## [INSTRUCTIONS FOR THE TASK]
Everything from the line containing "[IsPrivate] and the" down to the last line of the entries below must be transcribed exactly, and nothing else.

## [LISTED ENTRIES]
(* ===== verification/Staging.v ===== *)
(** The model stager ([internal/adapters/staging.go]): downloads reviewed files into a private
    tree, proves them, fixes their permissions and publishes them with one rename.

    The code runs on the tree of [FileTree].  What upstream answers, the clock, the progress
    callback, SHA-1, SHA-256 and the text of a receipt are arguments. *)
From S2P Require Import Prelude Json Types Safefile FileTree Catalog.
From stdpp Require Import pretty sorting.
#[local] Open Scope Z_scope.

Record stagedReceipt := mkReceipt {
  rc_Model : string;
  rc_Revision : string;
  rc_ManifestHash : string;
  rc_Status : string;
  rc_Files : list Artifact;
  (** [None] is the zero time *)
  rc_VerifiedAt : option time }.

#[export] Instance Artifact_eq_dec : EqDecision Artifact.
Proof. solve_decision. Defined.

Definition readerDirectoryMode : Z := 488.
Definition readerFileMode : Z := 416.
Definition receipt_name : string := ".bridge-receipt.json".

(** ** Download destinations *)

(** An address as [netip] unmaps it. *)
Inductive Address := V4 (a : Z) | V6 (a : Z).
Definition within (bits width : Z) (net a : Z) : bool := Z.shiftr a (width - bits) =? Z.shiftr net (width - bits).
Definition v4 (a b c d : Z) : Z := ((a * 256 + b) * 256 + c) * 256 + d.
(** [IsMulticast], [IsLoopback], [IsLinkLocalUnicast], [IsUnspecified], [IsPrivate] and the
    limited broadcast address. *)
Definition special_address (ip : Address) : bool :=
  match ip with
  | V4 a => (a =? 0) || (a =? 2^32 - 1) || within 4 32 (v4 224 0 0 0) a || within 8 32 (v4 127 0 0 0) a
            || within 16 32 (v4 169 254 0 0) a || within 8 32 (v4 10 0 0 0) a || within 12 32 (v4 172 16 0 0) a || within 16 32 (v4 192 168 0 0) a
  | V6 a => (a =? 0) || (a =? 1) || within 8 128 (Z.shiftl 255 120) a || within 10 128 (Z.shiftl 65152 112) a || within 7 128 (Z.shiftl 252 120) a
  end.
Definition reserved_blocks : list (Z * Z) :=
  [(8, v4 0 0 0 0); (10, v4 100 64 0 0); (16, v4 169 254 0 0); (24, v4 192 0 0 0); (24, v4 192 0 2 0); (15, v4 198 18 0 0);
   (24, v4 198 51 100 0); (24, v4 203 0 113 0); (4, v4 240 0 0 0)].
Definition publicAddress (ip : Address) : bool :=
  negb (special_address ip) &&
  match ip with
  | V4 a => negb (existsb (λ b, within b.1 32 b.2 a) reserved_blocks)
  | V6 a => negb (within 32 128 (Z.shiftl 536939960 96) a)
  end.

## [EXERCISE OUTPUT]
(** [IsMulticast], [IsLoopback], [IsLinkLocalUnicast], [IsUnspecified], [IsPrivate] and the
    limited broadcast address. *)
Definition special_address (ip : Address) : bool :=
  match ip with
  | V4 a => (a =? 0) || (a =? 2^32 - 1) || within 4 32 (v4 224 0 0 0) a || within 8 32 (v4 127 0 0 0) a
            || within 16 32 (v4 169 254 0 0) a || within 8 32 (v4 10 0 0 0) a || within 12 32 (v4 172 16 0 0) a || within 16 32 (v4 192 168 0 0) a
  | V6 a => (a =? 0) || (a =? 1) || within 8 128 (Z.shiftl 255 120) a || within 10 128 (Z.shiftl 65152 112) a || within 7 128 (Z.shiftl 252 120) a
  end.
Definition reserved_blocks : list (Z * Z) :=
  [(8, v4 0 0 0 0); (10, v4 100 64 0 0); (16, v4 169 254 0 0); (24, v4 192 0 0 0); (24, v4 192 0 2 0); (15, v4 198 18 0 0);
   (24, v4 198 51 100 0); (24, v4 203 0 113 0); (4, v4 240 0 0 0)].
Definition publicAddress (ip : Address) : bool :=
  negb (special_address ip) &&
  match ip with
  | V4 a => negb (existsb (λ b, within b.1 32 b.2 a) reserved_blocks)
  | V6 a => negb (within 32 128 (Z.shiftl 536939960 96) a)
  end.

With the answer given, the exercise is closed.